Key point: This is where good habits like writing thorough examples and good comments are really helpful!
Launch
Ho-ming wanted to write a function to produce green triangles, and she went straight to coding the definition:
fun gt(size): triangle(100, "solid", "green") end
She clicked "Run" and didn’t get any syntax errors, so she was feeling really confident. When she typed gt(100)
she got a solid green triangle of size 100, and she was thrilled! But when she tried to make triangles of different sizes, her heart broke: all of the triangles were of size 100!
Did she have a syntax error? Why or why not? Did she have a contract error? Why or why not?
Ho-ming’s mistake was that the function gt
always made triangles of size 100! It took in size
as a variable, but then didn’t use it all. The computer had no trouble reading her code, and she followed the contract for triangle
. As far as the computer is concerned, there’s nothing wrong with her code!

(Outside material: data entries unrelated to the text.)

(** * yamlTraversal: outline tree, key occurrences and scoped property values

    A shallow embedding of [language-service/src/services/yamlTraversal.ts]
    (class [YAMLTraversal]) and the properties of its three operations:
    [getObjectTree] with its flatten pass [_flattenArrays], [findNodes] and
    [getNodePropertyValues]. *)

From Stdlib Require Import ZArith List Lia.
From stdpp Require Import base option list gmap strings.

Open Scope string_scope.
Open Scope list_scope.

Logic Errors don’t prevent code from running at all!
Ho-ming’s computer had no trouble reading or running her code. The problem is that the code didn’t work the way she expected. Another way to think of it is that the bug isn’t in the code at all - it’s in the way she was thinking when she wrote it.
Logic Errors occur in our brains, not on the computer!
The only way to prevent logic errors - or to fix them when they happen! - is to be disciplined about the way we program. By thinking through a problem in multiple ways, we are less likely to make a mistake. What are some other ways Ho-ming could have thought through this function?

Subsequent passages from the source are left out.